Sheffield Council, which is planning to close the centre to save £397,000 in subsidies a year, has given the town council until the end of April to look at alternative options.
But The Star can reveal an independent report commissioned by Stocksbridge Town Council has found no realistic way of cutting the centre’s losses.
There is also a lack of funding for the most viable alternative in the report - a new 25-metre pool costing £3 million.
And a proposed new ‘North Sheffield Hub’ sports centre, part of the £10m Sheffield Centre for Sports and Exercise Medicine, is unlikely to be built in Stocksbridge because too few people live nearby.
Campaign group 4SLC was meeting last night to discuss remaining options.
Chairwoman Fay Howard said: “The report is pretty bleak but it’s not a battle lost. People have bombarded us with offers of donations, so we are proposing a giving scheme. Public money was raised to build the centre and the same could keep it open.
“Five thousand pounds a week would be enough, and we then have a long-term aim of getting capital to modernise the centre.”
Sheffield International Venues, which runs Stocksbridge Leisure Centre on behalf of Sheffield Council, says the centre costs £897,000 a year to run - and makes just £500,000.
Costs are £517,000 for payroll, £177,000 for utility bills, £87,000 for operating costs, £75,000 for maintenance, £23,000 for insurance and £12,000 business rates. The only way to cut running costs would be to close sections of the building or reduce opening hours - hitting income.
The report concludes the only viable solution is a ‘small community 25metre pool’ on a new site.

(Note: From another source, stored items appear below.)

(* ===== verification/Instruction.v ===== *)
(** * Instructions and forwarding (datapath/pof_instruction.c, pof_datapath.c)

    The instructions of a flow entry, [pofdp_instruction_execute], and
    [pofdp_forward], which sends a received packet through the tables starting
    with the first one.  [fuel] bounds the number of instructions and of
    actions run; the program itself bounds neither. *)

From S2P Require Import Prelude Bits Codec Env Hmap IdMap LocalRes ByteTransfer Port Counter Meter FlowEntry FlowTable Slot Parse Packet Action.
From Stdlib Require String.
Import String.StringSyntax.
#[local] Open Scope string_scope.

Implicit Types (s : pst) (p : pofdp_packet).

Definition POFBIC_UNKNOWN_INST := EC 0 "POFBIC_UNKNOWN_INST".
Definition POFBIC_UNSUP_INST := EC 1 "POFBIC_UNSUP_INST".
Definition POFBIC_BAD_TABLE_ID := EC 2 "POFBIC_BAD_TABLE_ID".
Definition POFBIC_BAD_TABLE_TYPE := EC 2 "POFBIC_BAD_TABLE_TYPE".
Definition POFBIC_ENTRY_UNEXIST := EC 18 "POFBIC_ENTRY_UNEXIST".
Definition POFBIC_JUM_TO_INVALID_INST := EC 20 "POFBIC_JUM_TO_INVALID_INST".

(** ** The instruction pointer *)

(** [dpp->ins]: [None] outside the array it points into. *)
Definition cur_ins s : option pof_instruction :=
  let pr := dpp_prog (dpp s) in if pr_at pr <? 0 then None else pr_ins pr !! Z.to_nat (pr_at pr).

Definition insJumpForward (insNum : Z) s : pst :=
  let pr := dpp_prog (dpp s) in
  upd (with_prog (mkProgram (pr_ins pr) (pr_at pr + insNum) (u8 (pr_todo pr - insNum)) (u8 (pr_done pr + insNum)))) s.

Definition insJump (direction insNum : Z) s : St (Z * pst) :=
  let pr := dpp_prog (dpp s) in
  if direction =? POFD_FORWARD then
    if pr_todo pr <? insNum then fail_up POFET_BAD_INSTRUCTION POFBIC_JUM_TO_INVALID_INST s
    else mret (POF_OK, insJumpForward insNum s)
  else
    if pr_done pr <? insNum then fail_up POFET_BAD_INSTRUCTION POFBIC_JUM_TO_INVALID_INST s
    else mret (POF_OK, upd (with_prog (mkProgram (pr_ins pr) (pr_at pr - insNum) (u8 (pr_todo pr + insNum))
                                         (u8 (pr_done pr - insNum)))) s).

Definition instruction_update s : pst :=
  if pr_todo (dpp_prog (dpp s)) =? 1 then upd (with_done true) s else insJumpForward 1 s.

(** ** The instructions *)

Definition execute_METER s : St (Z * pst) :=
  p ← lift (cur_ins s);
  meter ← lift (poflr_get_meter_with_ID (fld (instruction_data p) 0 4) (lr s));
  match meter with
  | None => fail_up POFET_METER_MOD_FAILED POFMMFC_UNKNOWN_METER s
  | Some meter =>
      m ← lift (res_load meter (lr_meters (lr s)));
      mret (POF_OK, instruction_update (upd (with_rate (u16 (me_rate m))) s))
  end.

Definition execute_WRITE_METADATA s : St (Z * pst) :=
  p ← lift (cur_ins s);
  let d := instruction_data p in
  s ← lift (at_metadata (fun b => pofbf_cover_bit b (drop 4 d) (fld d 0 2) (fld d 2 2)) s);
  mret (POF_OK, instruction_update s).

Definition execute_WRITE_METADATA_FROM_PACKET s : St (Z * pst) :=
  p ← lift (cur_ins s);
  let d := instruction_data p in
  let metadata_offset := fld d 0 2 in
  let packet_offset := fld d 2 2 in
  let len := fld d 4 2 in
  let w := dpp_win (dpp s) in
  if w_left w * 8 <? len + packet_offset then fail_up POFET_SOFTWARE_FAILED POF_PACKET_LEN_ERROR s
  else
    value ← lift (pofbf_copy_bit (drop (Z.to_nat (w_cur w)) (w_buf w)) (zeros 128) 0 packet_offset len);
    s ← lift (at_metadata (fun b => pofbf_cover_bit b value metadata_offset len) s);
    mret (POF_OK, instruction_update s).

(** The matched entry becomes the packet's program. *)
Definition enter_entry (entry : addr) (en : entryInfo) s : pst :=
  upd (fun p => with_prog (mkProgram (en_instruction en) 0 (en_instruction_num en) 0) (with_entry (Some entry) p)) s.

Definition execute_GOTO_DIRECT_TABLE s : St (Z * pst) :=
  p ← lift (cur_ins s);
  let d := instruction_data p in
  let next_table_id := fld d 0 1 in
  then_ (movePacketBufOffset (i16 (fld d 2 2)) s) (fun s =>
    checked s (poflr_table_ID_to_id next_table_id (lr s)) (fun ti =>
      let s := match ti with Some (type, id) => upd (with_table type id) s | None => s end in
      checked s (pofdp_get_32value (fld d 1 1) (drop 8 d) s) (fun entry_index =>
        table ← lift (poflr_get_table_with_ID next_table_id (lr s));
        match table with
        | None => fail_up POFET_BAD_ACTION POFBIC_BAD_TABLE_ID s
        | Some table =>
            if negb (dpp_table_type (dpp s) =? POF_LINEAR_TABLE) then fail_up POFET_BAD_ACTION POFBIC_BAD_TABLE_TYPE s
            else
              t ← lift (load_table table (lr s));
              entry ← lift (poflr_entry_lookup_Linear entry_index t);
              match entry with
              | None => fail_up POFET_BAD_ACTION POFBIC_ENTRY_UNEXIST (upd (with_entry None) s)
              | Some entry =>
                  en ← lift (res_load entry (tb_entries t));
                  then_ (count_on (en_counter_id en) (POF_PACKET_REL_LEN_GET (dpp s)) (upd (with_entry (Some entry)) s)) (fun s =>
                    mret (POF_OK, enter_entry entry en s))
              end
        end))).

(** A packet that matches no entry goes to the controller. *)
Definition pofdp_entry_nomatch s : St (Z * pst) :=
  table_ID ← lift (poflr_table_id_to_ID (dpp_table_type (dpp s)) (dpp_table_id (dpp s)) (lr s));
  then_ (send_packet_in POFR_NO_MATCH table_ID s) (fun s => mret (POF_OK, s)).

Definition execute_GOTO_TABLE s : St (Z * pst) :=
  p ← lift (cur_ins s);
  let d := instruction_data p in
  let next_table_id := fld d 0 1 in
  then_ (movePacketBufOffset (i16 (fld d 2 2)) s) (fun s =>
    checked s (poflr_table_ID_to_id next_table_id (lr s)) (fun ti =>
      let s := match ti with Some (type, id) => upd (with_table type id) s | None => s end in
      table ← lift (poflr_get_table_with_ID next_table_id (lr s));
      match table with
      | None => fail_up POFET_BAD_ACTION POFBIC_BAD_TABLE_ID s
      | Some table =>
          t ← lift (load_table table (lr s));
          let w := dpp_win (dpp s) in
          entry ← poflr_entry_lookup (drop (Z.to_nat (w_cur w)) (w_buf w)) (dpp_metadata (dpp s)) t;
          match entry with
          | None =>
              '(ret, s) ← pofdp_entry_nomatch (upd (with_entry None) s);
              mret (ret, upd (with_done true) s)
          | Some entry =>
              en ← lift (res_load entry (tb_entries t));
              '(ret, s) ← count_on (en_counter_id en) (POF_PACKET_REL_LEN_GET (dpp s)) (upd (with_entry (Some entry)) s);
              mret (ret, enter_entry entry en s)
          end
      end)).

(** The six actions behind the count in the instruction data. *)
Definition read_actions (d : list Z) : list pof_action := read_array read_action 48 6 8 d.

Definition execute_APPLY_ACTIONS (fuel : nat) s : St (Z * pst) :=
  p ← lift (cur_ins s);
  let d := instruction_data p in
  then_ (pofdp_action_execute fuel (upd (with_acts (mkActions (read_actions d) 0 (fld d 0 1))) s)) (fun s =>
    mret (POF_OK, instruction_update s)).

Definition execute_CONDITIONAL_JMP s : St (Z * pst) :=
  p ← lift (cur_ins s);
  let d := instruction_data p in
  checked s (pofdp_get_32value POFVT_FIELD (drop 8 d) s) (fun value1 =>
    checked s (pofdp_get_32value (fld d 0 1) (drop 16 d) s) (fun value2 =>
      let k := if value1 <? value2 then 0 else if value1 =? value2 then 1 else 2 in
      let direction := fld d (Z.to_nat (1 + 2 * k)) 1 in
      checked s (pofdp_get_32value (fld d (Z.to_nat (2 + 2 * k)) 1) (drop (Z.to_nat (24 + 8 * k)) d) s) (fun offset =>
        then_ (insJump direction offset s) (fun s => mret (POF_OK, s))))).

(** [CALCULATIONS]; [None]: a shift by 32 or more is undefined. *)
Definition POFCT_ADD : Z := 0.
Definition POFCT_SUBTRACT : Z := 1.
Definition POFCT_LEFT_SHIFT : Z := 2.
Definition POFCT_RIGHT_SHIFT : Z := 3.
Definition POFCT_BITWISE_ADD : Z := 4.
Definition POFCT_BITWISE_OR : Z := 5.
Definition POFCT_BITWISE_XOR : Z := 6.
Definition POFCT_BITWISE_NOR : Z := 7.

Definition calculate_ADD (value operand : Z) : Z := u32 (value + operand).
Definition calculate_SUBTRACT (value operand : Z) : Z := u32 (value - operand).
Definition calculate_LEFT_SHIFT (value operand : Z) : option Z :=
  if 32 <=? operand then None else Some (u32 (Z.shiftl value operand)).
Definition calculate_RIGHT_SHIFT (value operand : Z) : option Z :=
  if 32 <=? operand then None else Some (Z.shiftr value operand).
Definition calculate_BITWISE_ADD (value operand : Z) : Z := Z.land value operand.
Definition calculate_BITWISE_OR (value operand : Z) : Z := Z.lor value operand.
Definition calculate_BITWISE_XOR (value operand : Z) : Z := Z.lxor value operand.
Definition calculate_BITWISE_NOR (value operand : Z) : Z := u32 (Z.lnot (calculate_BITWISE_OR value operand)).

Definition calculate (calc_type value operand : Z) : option (option Z) :=
  if calc_type =? POFCT_ADD then Some (Some (calculate_ADD value operand))
  else if calc_type =? POFCT_SUBTRACT then Some (Some (calculate_SUBTRACT value operand))
  else if calc_type =? POFCT_LEFT_SHIFT then r ← calculate_LEFT_SHIFT value operand; Some (Some r)
  else if calc_type =? POFCT_RIGHT_SHIFT then r ← calculate_RIGHT_SHIFT value operand; Some (Some r)
  else if calc_type =? POFCT_BITWISE_ADD then Some (Some (calculate_BITWISE_ADD value operand))
  else if calc_type =? POFCT_BITWISE_OR then Some (Some (calculate_BITWISE_OR value operand))
  else if calc_type =? POFCT_BITWISE_XOR then Some (Some (calculate_BITWISE_XOR value operand))
  else if calc_type =? POFCT_BITWISE_NOR then Some (Some (calculate_BITWISE_NOR value operand))
  else Some None.

Definition execute_CALCULATE_FIELD s : St (Z * pst) :=
  p ← lift (cur_ins s);
  let d := instruction_data p in
  checked s (pofdp_get_32value POFVT_FIELD (drop 8 d) s) (fun value1 =>
    checked s (pofdp_get_32value (fld d 2 1) (drop 16 d) s) (fun operand =>
      result ← lift (calculate (fld d 0 2) value1 operand);
      match result with
      | None => fail_up POFET_BAD_INSTRUCTION POFBIC_UNKNOWN_INST s
      | Some result =>
          then_ (pofdp_write_32value_to_field result (read_match d 8) s) (fun s => mret (POF_OK, instruction_update s))
      end)).

Definition execute_MOVE_PACKET_OFFSET s : St (Z * pst) :=
  p ← lift (cur_ins s);
  let d := instruction_data p in
  checked s (pofdp_get_32value (fld d 1 1) (drop 8 d) s) (fun value =>
    then_ (movePacketBufOffset (if fld d 0 1 =? POFD_FORWARD then i16 value else i16 (0 - i16 value)) s) (fun s =>
      mret (POF_OK, instruction_update s))).

Definition unsupported s : St (Z * pst) := fail_up POFET_BAD_INSTRUCTION POFBIC_UNSUP_INST s.
Definition execute_WRITE_ACTIONS s : St (Z * pst) := unsupported s.
Definition execute_CLEAR_ACTIONS s : St (Z * pst) := unsupported s.
Definition execute_EXPERIMENTER_ins s : St (Z * pst) := unsupported s.

(** The switch of [pofdp_instruction_execute]. *)
Definition execute_instruction (fuel : nat) (type : Z) s : St (Z * pst) :=
  if type =? POFIT_GOTO_TABLE then execute_GOTO_TABLE s
  else if type =? POFIT_WRITE_METADATA then execute_WRITE_METADATA s
  else if type =? POFIT_WRITE_ACTIONS then execute_WRITE_ACTIONS s
  else if type =? POFIT_APPLY_ACTIONS then execute_APPLY_ACTIONS fuel s
  else if type =? POFIT_CLEAR_ACTIONS then execute_CLEAR_ACTIONS s
  else if type =? POFIT_METER then execute_METER s
  else if type =? POFIT_WRITE_METADATA_FROM_PACKET then execute_WRITE_METADATA_FROM_PACKET s
  else if type =? POFIT_GOTO_DIRECT_TABLE then execute_GOTO_DIRECT_TABLE s
  else if type =? POFIT_CONDITIONAL_JMP then execute_CONDITIONAL_JMP s
  else if type =? POFIT_CALCULATE_FIELD then execute_CALCULATE_FIELD s
  else if type =? POFIT_MOVE_PACKET_OFFSET then execute_MOVE_PACKET_OFFSET s
  else if type =? POFIT_EXPERIMENTER then execute_EXPERIMENTER_ins s
  else fail_up POFET_BAD_INSTRUCTION POFBIC_UNKNOWN_INST s.

Fixpoint pofdp_instruction_execute (fuel : nat) s : St (Z * pst) :=
  if dpp_packet_done (dpp s) then mret (POF_OK, s)
  else
    match fuel with
    | O => fault
    | S fuel' =>
        i ← lift (cur_ins s);
        then_ (execute_instruction fuel' (ins_type i) s) (pofdp_instruction_execute fuel')
    end.

(** ** Forwarding *)

Definition set_goto_first_table_instruction : pof_instruction :=
  mkInstruction POFIT_GOTO_TABLE 8 (u8 POFDP_FIRST_TABLE_ID :: zeros 295).

Definition pofdp_forward (fuel : nat) (first_ins : pof_instruction) s : St (Z * pst) :=
  then_ (init_packet_metadata POFDP_METADATA_MAX_LEN s) (fun s =>
    then_ (pofdp_instruction_execute fuel
             (upd (fun p => with_prog (mkProgram [first_ins] 0 1 (pr_done (dpp_prog p))) p) s)) (fun s =>
      mret (POF_OK, s))).

(** ** Receiving *)

Definition PACKET_OTHERHOST : Z := 3.
Definition PACKET_OUTGOING : Z := 4.

(** The filters [dp->filter] may point to, by the [sll_pkttype] of the frame,
    all that they look at. *)
Definition pofdp_promisc (sll_pkttype : Z) : Z := POF_OK.
Definition pofdp_no_promisc (sll_pkttype : Z) : Z := if sll_pkttype =? PACKET_OTHERHOST then POF_ERROR else POF_OK.

(** The packet as [recvfrom] leaves it: everything zero but the bytes received
    behind the spare room; it is told the room of the whole buffer. *)
Definition received (port : portInfo) (bytes : list Z) : option pofdp_packet :=
  buf ← put_buf (zeros 2048) POFDP_PACKET_PREBUF_LEN bytes;
  Some (mkPacket (po_pofIndex port) (blen bytes)
    (mkWindow buf POFDP_PACKET_PREBUF_LEN POFDP_PACKET_PREBUF_LEN 0 (blen bytes))
    (mkOutput 0 0 0 0 0 0 0 (zeros 2048) 0) [] 0 0 0 None (mkProgram [] 0 0 0) (mkActions [] 0 0) false 0).

(** One round of [pofdp_recv_raw_task] on a received frame; [true] if the
    packet was processed and counted.  [filter] is [dp->filter], which the
    configuration, the console and the listener set. *)
Definition pofdp_recv_raw (filter : Z -> Z) (fuel : nat) (port : portInfo) (sll_pkttype : Z) (bytes : list Z) (l : pof_local_resource)
    (su : surroundings) : St (bool * (pof_local_resource * surroundings)) :=
  p ← lift (received port bytes);
  if (po_of_enable port =? POFE_DISABLE) || (sll_pkttype =? PACKET_OUTGOING) then mret (false, (l, su))
  else if POF_MTU_LENGTH <? blen bytes then mret (false, (l, su))
  else if negb (filter sll_pkttype =? POF_OK) then mret (false, (l, su))
  else
    table ← lift (poflr_get_table_with_ID POFDP_FIRST_TABLE_ID l);
    match table with
    | None => mret (false, (l, su))
    | Some _ =>
        '(_, s) ← pofdp_forward fuel set_goto_first_table_instruction (mkSt p l su);
        mret (true, (lr s, sur s))
    end.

But that would cost £3m - and the estimated value of selling the site, excluding playing fields, would be only £500,000.
A £10 rise in households’ town council precept on top of council tax bills would raise only a few hundred thousand pounds.
Sheffield Council said the report concludes there are ‘no obvious sources’ of capital grant to build a new pool, which would mean having to borrow to cover the cost. And funding from Sport England is available only for larger ‘district’ leisure centres.
Stocksbridge’s subsidy for the centre’s 142,000 annual users works out at £2.80 per visit - against £1.10 at Concord and just 53p at Hillsborough.
Ponds Forge needs a £1.5m subsidy but has more 700,000 annual visits - a subsidy of just over £2. IceSheffield and the English Institute of Sport each break even and need no subsidy.